Here is a brief summary some recent developments (all of which, as well as any previous decisions, are subject to change depending upon governmental decrees and health conditions):
• The Indiana High School Athletic Association plans to proceed as scheduled with the 2020-21 fall sports season.
Girls’ golf practice begins today, with matches set to begin on Monday. All other sports may begin “official” practice on Monday.
• Marion County and the state of Illinois complicated things a little with far different rulings.
Marion County’s health department has restricted the “high contact” sports of soccer, football and volleyball to non-contact practice only for a period of two or three weeks, and will re-evaluate whether game competition can take place at that time.
An early report had indicated that all activity would be shut down until Oct. 1, but that report was either inaccurate or quickly changed after strong backlash.
Illinois took a tough stand on its athletics, moving football, soccer and volleyball to the spring months and creating a four-season schedule that will have baseball and softball competing next summer.

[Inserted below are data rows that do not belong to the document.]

(* ===== verification/SmManager.v ===== *)
(** The system manager, [src/src/system/sm_manager.{h,cpp}]: databases, tables
    and indexes with their metadata and open files.

    The state holds the metadata, the open record files and indexes by name,
    and the buffer pool with the disk manager under it.  [Cwd] adds to the
    system calls of [Disk.v] the two that only [open_db] makes: [chdir] and
    reading a whole text file ([std::ifstream]). *)
From S2P Require Import Prelude.
From S2P Require Import Defs.
From S2P Require Import Replacer.
From S2P Require Import Disk.
From S2P Require Import BufferPool.
From S2P Require Import RmFile.
From S2P Require Import RmManager.
From S2P Require Import IxNode.
From S2P Require Import IxIndex.
From S2P Require Import IxManager.
From S2P Require Import Txn.
From S2P Require Import SmMeta.
From S2P Require Import RecordPrinter.

#[local] Open Scope prog_scope.

Definition DB_META_NAME : string := "db.meta".

(** The column of a [CREATE TABLE] statement. *)
Record ColDef := mkColDef { cd_name : string; cd_type : ColType; cd_len : Z }.

Class Cwd (F : Type) := {
  sys_chdir : string → F → Z * F;
  file_text : string → F → option string
}.

Module SmManager.

Record t (F R : Type) := mk {
  db_ : DbMeta.t;
  fhs_ : gmap string RmFileHandle.handle;
  ihs_ : gmap string IxIndexHandle.handle;
  bpm : BufferPool.t (DiskManager.t F) R
}.
Arguments mk {F R} _ _ _ _.
Arguments db_ {F R} _.
Arguments fhs_ {F R} _.
Arguments ihs_ {F R} _.
Arguments bpm {F R} _.

Section ops.
  Context {F : Type} `{Posix F} {R : Type} `{Replacer R}.
  Notation pool := (BufferPool.t (DiskManager.t F) R).
  Notation sm := (t F R).

Definition set_db (d : DbMeta.t) (s : sm) : sm := mk d (fhs_ s) (ihs_ s) (bpm s).
Definition set_fhs (m : gmap string RmFileHandle.handle) (s : sm) : sm := mk (db_ s) m (ihs_ s) (bpm s).
Definition set_ihs (m : gmap string IxIndexHandle.handle) (s : sm) : sm := mk (db_ s) (fhs_ s) m (bpm s).
Definition set_bpm (p : pool) (s : sm) : sm := mk (db_ s) (fhs_ s) (ihs_ s) p.

Definition on_pool {A} (m : M pool A) : M sm A := zoom bpm set_bpm m.

(** [emplace]: an entry that exists stays. *)
Definition emplace_fh (k : string) (x : RmFileHandle.handle) : M sm unit :=
  modify (λ s, set_fhs (if decide (is_Some (fhs_ s !! k)) then fhs_ s else <[k := x]> (fhs_ s)) s).
Definition emplace_ih (k : string) (x : IxIndexHandle.handle) : M sm unit :=
  modify (λ s, set_ihs (if decide (is_Some (ihs_ s !! k)) then ihs_ s else <[k := x]> (ihs_ s)) s).

(** [fhs_.at(name)] and [ihs_.at(name)] *)
Definition at_fh (name : string) : M sm RmFileHandle.handle :=
  let* m := gets fhs_ in match m !! name with Some x => ret x | None => throw OutOfRange end.
Definition at_ih (name : string) : M sm IxIndexHandle.handle :=
  let* m := gets ihs_ in match m !! name with Some x => ret x | None => throw OutOfRange end.

(** An operation of the record file that [fhs_] holds under [name]; through a
    pointer to a handle that is gone it is undefined. *)
Definition with_fh {A} (name : string) (m : M (RmFileHandle.st (DiskManager.t F) R) A) : M sm A := λ s,
  match fhs_ s !! name with
  | None => (UB, s)
  | Some x =>
      let '(r, st) := m (RmFileHandle.mkSt x (bpm s)) in
      (r, mk (db_ s) (<[name := RmFileHandle.fh st]> (fhs_ s)) (ihs_ s) (RmFileHandle.bpm st))
  end.

(** An operation of the index that [ihs_] holds under [name]. *)
Definition with_ih {A} (name : string) (m : M (IxIndexHandle.st (DiskManager.t F) R) A) : M sm A := λ s,
  match ihs_ s !! name with
  | None => (UB, s)
  | Some x =>
      let '(r, st) := m (IxIndexHandle.mkSt x (bpm s)) in
      (r, mk (db_ s) (fhs_ s) (<[name := IxIndexHandle.ih st]> (ihs_ s)) (IxIndexHandle.bpm st))
  end.

(** An operation of an index that is not in [ihs_] yet. *)
Definition on_index {A} (ih : IxIndexHandle.handle) (m : M (IxIndexHandle.st (DiskManager.t F) R) A)
    : M sm (A * IxIndexHandle.handle) := λ s,
  let '(r, st) := m (IxIndexHandle.mkSt ih (bpm s)) in
  let s' := set_bpm (IxIndexHandle.bpm st) s in
  match r with
  | Ret a => (Ret (a, IxIndexHandle.ih st), s')
  | Throw e => (Throw e, s')
  | AssertFail => (AssertFail, s')
  | UB => (UB, s')
  | NoFuel => (NoFuel, s')
  end.

(** [S_ISDIR] of [stat], as in the disk manager. *)
Definition is_dir (db_name : string) : M sm bool :=
  on_pool (BufferPool.on_disk (DiskManager.stat_is S_IFDIR db_name)).

(** The bodies the laboratory leaves empty. *)
Definition create_db (db_name : string) : M sm unit := ret tt.
Definition close_db : M sm unit := ret tt.
Definition drop_table (tab_name : string) : M sm unit := ret tt.

Definition drop_db (db_name : string) : M sm unit :=
  let* b := is_dir db_name in
  if negb b then throw (DatabaseNotFoundError db_name)
  else
    let* r := on_pool (BufferPool.on_disk (DiskManager.sys (sys_system ("rm -r " ++ db_name)%string))) in
    if r <? 0 then throw UnixError else ret tt.

(** The loop of [open_db] over the columns of a table, from column [i] on. *)
Fixpoint open_indexes (tab_name : string) (i : Z) (cols : list ColMeta.t) : M sm unit :=
  match cols with
  | [] => ret tt
  | col :: cols' =>
      when (ColMeta.index col)
        (let index_name := IxManager.get_index_name tab_name i in
         let* m := gets ihs_ in
         assert (bool_decide (m !! index_name = None)) ;;;
         let* ih := on_pool (IxManager.open_index tab_name i) in
         emplace_ih index_name ih) ;;;
      open_indexes tab_name (i + 1) cols'
  end.

Definition open_table (tab : TabMeta.t) : M sm unit :=
  let* fh := on_pool (RmManager.open_file (TabMeta.name tab)) in
  emplace_fh (TabMeta.name tab) fh ;;;
  open_indexes (TabMeta.name tab) 0 (TabMeta.cols tab).

(** [ifs >> db_]; a file that cannot be opened leaves the stream failed. *)
Definition load_meta `{Cwd F} : M sm unit := λ s,
  let o := DiskManager.os (BufferPool.disk_manager_ (bpm s)) in
  let ifs := match file_text DB_META_NAME o with
             | Some text => istream_of text
             | None => mkIs "" false true
             end in
  match (DbMeta.inp (db_ s) ifs).1 with
  | Ret d => (Ret tt, set_db d s)
  | _ => (UB, s)
  end.

Definition open_db `{Cwd F} (db_name : string) : M sm unit :=
  let* b := is_dir db_name in
  if negb b then throw (DatabaseNotFoundError db_name)
  else
    let* r := on_pool (BufferPool.on_disk (DiskManager.sys (sys_chdir db_name))) in
    if r <? 0 then throw UnixError
    else
      load_meta ;;;
      let* db := gets db_ in
      for_each (DbMeta.entries (DbMeta.tabs_ db)) (λ entry, open_table entry.2).

(** ** Tables *)

(** The columns of a new table and the length of its records; [int] additions. *)
Definition make_cols {S} (tab_name : string) (col_defs : list ColDef) : M S (Z * list ColMeta.t) :=
  fold_m (λ '(curr_offset, cols) col_def,
    let col := ColMeta.mk tab_name (cd_name col_def) (cd_type col_def) (cd_len col_def) curr_offset false in
    let* curr_offset := or_ub (s32 (curr_offset + cd_len col_def)) in
    ret (curr_offset, cols ++ [col])) (0, []) col_defs.

Definition create_table (tab_name : string) (col_defs : list ColDef) : M sm unit :=
  let* db := gets db_ in
  if DbMeta.is_table db tab_name then throw (TableExistsError tab_name)
  else
    let* x := make_cols tab_name col_defs in
    let '(record_size, cols) := x in
    on_pool (RmManager.create_file tab_name record_size) ;;;
    modify (λ s, set_db (DbMeta.set_tab tab_name (TabMeta.mk tab_name cols) (db_ s)) s) ;;;
    let* fh := on_pool (RmManager.open_file tab_name) in
    emplace_fh tab_name fh.

(** ** Indexes *)

(** The column an iterator refers to; the iterators of [get_col] refer to
    none. *)
Definition deref_col (tab : TabMeta.t) (it : option nat) : option ColMeta.t := i ← it; TabMeta.cols tab !! i.

Definition set_col_index (tab_name : string) (i : nat) (b : bool) (s : sm) : sm :=
  match DbMeta.tabs_ (db_ s) !! tab_name with
  | None => s
  | Some tab =>
      set_db (DbMeta.set_tab tab_name
                (TabMeta.mk (TabMeta.name tab) (alter (ColMeta.set_index b) i (TabMeta.cols tab))) (db_ s)) s
  end.

(** The loop over the records of the table: [n] bounds the height of the
    index, [fuel] the number of records. *)
Fixpoint fill_index (n fuel : nat) (tab_name : string) (offset : Z) (ih : IxIndexHandle.handle)
    (rid : Rid) : M sm IxIndexHandle.handle :=
  match fuel with
  | O => out_of_fuel
  | S fuel' =>
      if RmFileHandle.scan_is_end rid then ret ih
      else
        let* rec := with_fh tab_name (RmFileHandle.get_record rid) in
        let key := at_ptr (data rec) offset in
        let* x := on_index ih (IxIndexHandle.insert_entry n key rid) in
        let* rid := with_fh tab_name (RmFileHandle.scan_next rid) in
        fill_index n fuel' tab_name offset x.2 rid
  end.

(** [create_index] once it has found the column, number [i]; [page_buf] is the
    indeterminate contents of the local array of [IxManager::create_index]. *)
Definition build_index (n fuel : nat) (page_buf : bytes) (tab_name : string) (i : nat) (col : ColMeta.t) : M sm unit :=
  let col_idx := Z.of_nat i in
  on_pool (IxManager.create_index tab_name col_idx (ColMeta.type col) (ColMeta.len col) page_buf) ;;;
  let* ih := on_pool (IxManager.open_index tab_name col_idx) in
  let* _ := at_fh tab_name in
  let* rid := with_fh tab_name RmFileHandle.RmScan in
  let* ih := fill_index n fuel tab_name (ColMeta.offset col) ih rid in
  let index_name := IxManager.get_index_name tab_name col_idx in
  let* m := gets ihs_ in
  assert (bool_decide (m !! index_name = None)) ;;;
  emplace_ih index_name ih ;;;
  modify (set_col_index tab_name i true).

Definition create_index (n fuel : nat) (page_buf : bytes) (tab_name col_name : string) : M sm unit :=
  let* db := gets db_ in
  let* tab := DbMeta.get_table db tab_name in
  let it := TabMeta.get_col tab col_name in
  let* col := or_ub (deref_col tab it) in
  if ColMeta.index col then throw (IndexExistsError tab_name col_name)
  else
    let* i := or_ub it in
    build_index n fuel page_buf tab_name i col.

(** [db_.tabs_[tab_name]] adds an empty entry when there is none. *)
Definition drop_index (tab_name col_name : string) : M sm unit :=
  modify (λ s, match DbMeta.tabs_ (db_ s) !! tab_name with
               | Some _ => s
               | None => set_db (DbMeta.set_tab tab_name (TabMeta.mk "" []) (db_ s)) s
               end) ;;;
  let* db := gets db_ in
  let* tab := or_ub (DbMeta.tabs_ db !! tab_name) in
  let it := TabMeta.get_col tab col_name in
  let* col := or_ub (deref_col tab it) in
  if negb (ColMeta.index col) then throw (IndexNotFoundError tab_name col_name)
  else
    let* i := or_ub it in
    let col_idx := Z.of_nat i in
    let index_name := IxManager.get_index_name tab_name col_idx in
    let* ih := at_ih index_name in
    on_pool (IxManager.close_index ih) ;;;
    on_pool (IxManager.destroy_index tab_name col_idx) ;;;
    modify (λ s, set_ihs (delete index_name (ihs_ s)) s) ;;;
    modify (set_col_index tab_name i false).

End ops.

(** ** The tables of a reply *)

Definition show_tables (db : DbMeta.t) : M Context unit :=
  let* printer := RecordPrinter.create 1 in
  RecordPrinter.print_separator printer ;;;
  RecordPrinter.print_record printer ["Tables"%string] ;;;
  RecordPrinter.print_separator printer ;;;
  for_each (DbMeta.entries (DbMeta.tabs_ db)) (λ entry,
    RecordPrinter.print_record printer [TabMeta.name entry.2]) ;;;
  RecordPrinter.print_separator printer.

Definition desc_table (db : DbMeta.t) (tab_name : string) : M Context unit :=
  let* tab := DbMeta.get_table db tab_name in
  let captions := ["Field"; "Type"; "Index"]%string in
  let* printer := RecordPrinter.create (zlen captions) in
  RecordPrinter.print_separator printer ;;;
  RecordPrinter.print_record printer captions ;;;
  RecordPrinter.print_separator printer ;;;
  for_each (TabMeta.cols tab) (λ col,
    let field_info := [ColMeta.name col; coltype2str (ColMeta.type col);
                       if ColMeta.index col then "YES" else "NO"]%string in
    RecordPrinter.print_record printer field_info) ;;;
  RecordPrinter.print_separator printer.

End SmManager.
(* ===== verification/Query.v ===== *)
(** Values, conditions and the common part of the executors,
    [src/src/execution/execution_manager.h] and [executor_abstract.h].

    A [float] is its bit pattern; the union of [Value] is one word, which
    [int_val] and [float_val] share.  [raw] is filled once by [init_raw] and
    never changed afterwards, so its sharing by copies of a value does not
    show.  [Executor] is the interface of [AbstractExecutor]. *)
From Stdlib Require Import Ascii.
From S2P Require Import Prelude.
From S2P Require Import Defs.
From S2P Require Import RmFile.
From S2P Require Import IxNode.
From S2P Require Import SmMeta.
From S2P Require Import RecordPrinter.

#[local] Open Scope prog_scope.

(** ** Columns, values and conditions *)

Record TabCol := mkTabCol { tc_tab_name : string; tc_col_name : string }.

#[export] Instance TabCol_eq_dec : EqDecision TabCol.
Proof. solve_decision. Defined.

#[export] Instance TabCol_countable : Countable TabCol.
Proof.
  refine (inj_countable' (λ c, (tc_tab_name c, tc_col_name c)) (λ p, mkTabCol p.1 p.2) _).
  by intros [].
Defined.

(** [operator<] of [TabCol], the order of [std::pair]. *)
Definition TabCol_ltb (x y : TabCol) : bool :=
  String.ltb (tc_tab_name x) (tc_tab_name y)
  || (negb (String.ltb (tc_tab_name y) (tc_tab_name x)) && String.ltb (tc_col_name x) (tc_col_name y)).

Module Value.

Record t := mk {
  type : option ColType;
  (** [int_val] and [float_val] *)
  num : option Z;
  str_val : string;
  raw : option RmRecord
}.

Definition empty : t := mk None None "" None.
Definition set_int (int_val_ : Z) (v : t) : t := mk (Some TYPE_INT) (Some int_val_) (str_val v) (raw v).
Definition set_float (float_val_ : Z) (v : t) : t := mk (Some TYPE_FLOAT) (Some float_val_) (str_val v) (raw v).
Definition set_str (str_val_ : string) (v : t) : t := mk (Some TYPE_STRING) (num v) str_val_ (raw v).

(** [new char[len]]; every byte is written before it is read. *)
Definition new_raw {S} (len : Z) : M S bytes :=
  if len <? 0 then throw BadArrayLength else ret (replicate (Z.to_nat len) 0).

Definition init_raw {S} (len : Z) (v : t) : M S t :=
  assert (bool_decide (raw v = None)) ;;;
  let* buf := new_raw len in
  let* ty := or_ub (type v) in
  let* buf :=
    match ty with
    | TYPE_INT | TYPE_FLOAT =>
        assert (len =? sizeof_int) ;;;
        let* n := or_ub (num v) in
        or_ub (store32 buf 0 n)
    | TYPE_STRING =>
        if len <? to_s32 (Z.of_nat (String.length (str_val v))) then throw StringOverflowError
        else
          let* buf := or_ub (mem_set buf 0 0 len) in
          or_ub (mem_write buf 0 (str_bytes (str_val v)))
    end in
  ret (mk (type v) (num v) (str_val v) (Some (mkRmRecord buf))).

End Value.

#[export] Instance RmRecord_eq_dec : EqDecision RmRecord.
Proof. solve_decision. Defined.

Inductive CompOp := OP_EQ | OP_NE | OP_LT | OP_GT | OP_LE | OP_GE.

#[export] Instance CompOp_eq_dec : EqDecision CompOp.
Proof. solve_decision. Defined.

Module Condition.

Record t := mk {
  lhs_col : TabCol;
  op : CompOp;
  is_rhs_val : bool;
  rhs_col : TabCol;
  rhs_val : Value.t
}.

Definition set_lhs (c : TabCol) (x : t) : t := mk c (op x) (is_rhs_val x) (rhs_col x) (rhs_val x).
Definition set_rhs_col (c : TabCol) (x : t) : t := mk (lhs_col x) (op x) (is_rhs_val x) c (rhs_val x).
Definition set_rhs_val (v : Value.t) (x : t) : t := mk (lhs_col x) (op x) (is_rhs_val x) (rhs_col x) v.
(** [cond.is_rhs_val = true; cond.rhs_val = v] *)
Definition bind_rhs (v : Value.t) (x : t) : t := mk (lhs_col x) (op x) true (rhs_col x) v.

End Condition.

Record SetClause := mkSetClause { sc_lhs : TabCol; sc_rhs : Value.t }.

(** ** [AbstractExecutor] *)

(** The position and the column found by [std::find_if]. *)
Definition get_col {S} (rec_cols : list ColMeta.t) (target : TabCol) : M S (nat * ColMeta.t) :=
  match list_find (λ col, ColMeta.tab_name col = tc_tab_name target ∧
                          ColMeta.name col = tc_col_name target) rec_cols with
  | None => throw (ColumnNotFoundError (tc_tab_name target ++ "." ++ tc_col_name target)%string)
  | Some p => ret p
  end.

(** [std::string(buf, len)] cut at its first NUL. *)
Fixpoint str_of_bytes (b : bytes) : string :=
  match b with
  | [] => ""%string
  | x :: b' => if to_u8 x =? 0 then ""%string
               else String (ascii_of_N (Z.to_N (to_u8 x))) (str_of_bytes b')
  end.

(** The value of a column of a record. *)
Definition field_value {S} (col : ColMeta.t) (rec : RmRecord) : M S Value.t :=
  match ColMeta.type col with
  | TYPE_INT =>
      let* n := or_ub (load32 (data rec) (ColMeta.offset col)) in ret (Value.set_int n Value.empty)
  | TYPE_FLOAT =>
      let* n := or_ub (load32 (data rec) (ColMeta.offset col)) in ret (Value.set_float n Value.empty)
  | TYPE_STRING =>
      let* b := or_ub (mem_read (data rec) (ColMeta.offset col) (ColMeta.len col)) in
      ret (Value.set_str (str_of_bytes b) Value.empty)
  end.

Definition col_key (col : ColMeta.t) : TabCol := mkTabCol (ColMeta.tab_name col) (ColMeta.name col).

Definition rec2dict {S} (cols : list ColMeta.t) (rec : RmRecord) : M S (gmap TabCol Value.t) :=
  fold_m (λ (rec_dict : gmap TabCol Value.t) col,
    let key := col_key col in
    let* val := field_value col rec in
    assert (bool_decide (rec_dict !! key = None)) ;;;
    let* val := Value.init_raw (ColMeta.len col) val in
    ret (<[key := val]> rec_dict)) ∅ cols.

(** The virtual methods; [W] is the rest of the state, [E] the executor. *)
Class Executor (W E : Type) := {
  (** [None]: read before it has a value *)
  tupleLen : E → option Z;
  (** [cols()] of the base class dereferences a null pointer *)
  cols : E → option (list ColMeta.t);
  beginTuple : M (E * W) unit;
  nextTuple : M (E * W) unit;
  is_end : M (E * W) bool;
  (** [None]: the null pointer *)
  Next : M (E * W) (option RmRecord);
  feed : gmap TabCol Value.t → M (E * W) unit;
  rid : E → option Rid
}.

(** The methods an executor that does not override them inherits. *)
Definition base_tupleLen : Z := 0.
Definition base_cols : option (list ColMeta.t) := None.
Definition base_beginTuple {S} : M S unit := ret tt.
Definition base_nextTuple {S} : M S unit := ret tt.
Definition base_is_end {S} : M S bool := ret true.
Definition base_feed {S} (feed_dict : gmap TabCol Value.t) : M S unit := ret tt.

(** The loops of the statements over an executor: [for (begin; !is_end; next)
    body], with the values the bodies give.  [fuel] bounds the tuples. *)
Section drive.
  Context {W E : Type} {EX : Executor W E} {A : Type} (body : M (E * W) A).

Fixpoint drive_from (fuel : nat) : M (E * W) (list A) :=
  match fuel with
  | O => out_of_fuel
  | S fuel' =>
      let* e := is_end in
      if e then ret []
      else
        let* x := body in
        nextTuple ;;;
        let* l := drive_from fuel' in
        ret (x :: l)
  end.

Definition drive (fuel : nat) : M (E * W) (list A) := beginTuple ;;; drive_from fuel.

End drive.

(** ** Conditions on a record, [eval_cond] of the scans *)

Definition op_holds (op : CompOp) (cmp : Z) : bool :=
  match op with
  | OP_EQ => cmp =? 0
  | OP_NE => negb (cmp =? 0)
  | OP_LT => cmp <? 0
  | OP_GT => 0 <? cmp
  | OP_LE => cmp <=? 0
  | OP_GE => 0 <=? cmp
  end.

Definition eval_cond {S} (rec_cols : list ColMeta.t) (cond : Condition.t) (rec : RmRecord) : M S bool :=
  let* l := get_col rec_cols (Condition.lhs_col cond) in
  let lhs_col := l.2 in
  let lhs := at_ptr (data rec) (ColMeta.offset lhs_col) in
  let* x :=
    (if Condition.is_rhs_val cond then
       let* ty := or_ub (Value.type (Condition.rhs_val cond)) in
       let* r := or_ub (Value.raw (Condition.rhs_val cond)) in
       ret (ty, data r)
     else
       let* r := get_col rec_cols (Condition.rhs_col cond) in
       ret (ColMeta.type r.2, at_ptr (data rec) (ColMeta.offset r.2))) in
  let '(rhs_type, rhs) := x in
  assert (bool_decide (rhs_type = ColMeta.type lhs_col)) ;;;
  let* cmp := ix_compare lhs rhs (coltype_int rhs_type) (ColMeta.len lhs_col) in
  ret (op_holds (Condition.op cond) cmp).

(** [std::all_of] stops at the first condition that does not hold. *)
Fixpoint eval_conds {S} (rec_cols : list ColMeta.t) (conds : list Condition.t) (rec : RmRecord) : M S bool :=
  match conds with
  | [] => ret true
  | cond :: conds' =>
      let* b := eval_cond rec_cols cond rec in
      if b then eval_conds rec_cols conds' rec else ret false
  end.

Why does this matter to us?
Many Indiana teams could face scheduling dilemmas due to these changes. Anyone playing an Illinois team now has a hole in its schedule where that game originally stood.
While our Putnam County teams don’t play any Illinois teams, Greencastle has a game scheduled with Park Tudor and South Putnam has its final two games of the year with Shortridge and Heritage Christian.
Hopefully things will get better and none of those games will have a problem getting played.
• The change in Illinois basketball, which now can’t start until much later in the year, is that their teams cannot play in regular-season tournaments. That affects the First Financial Wabash Valley Classic, in which Cloverdale and Greencastle will compete this year,
Marshall, Robinson and Casey-Westfield are all in the field, and since they can’t play then it’s now a 13-team event. Tourney organizers will need to find three teams willing to play in it for one year (kind of tough at this late date) or perhaps dissuade one team from competing and change the format to a 12-team field.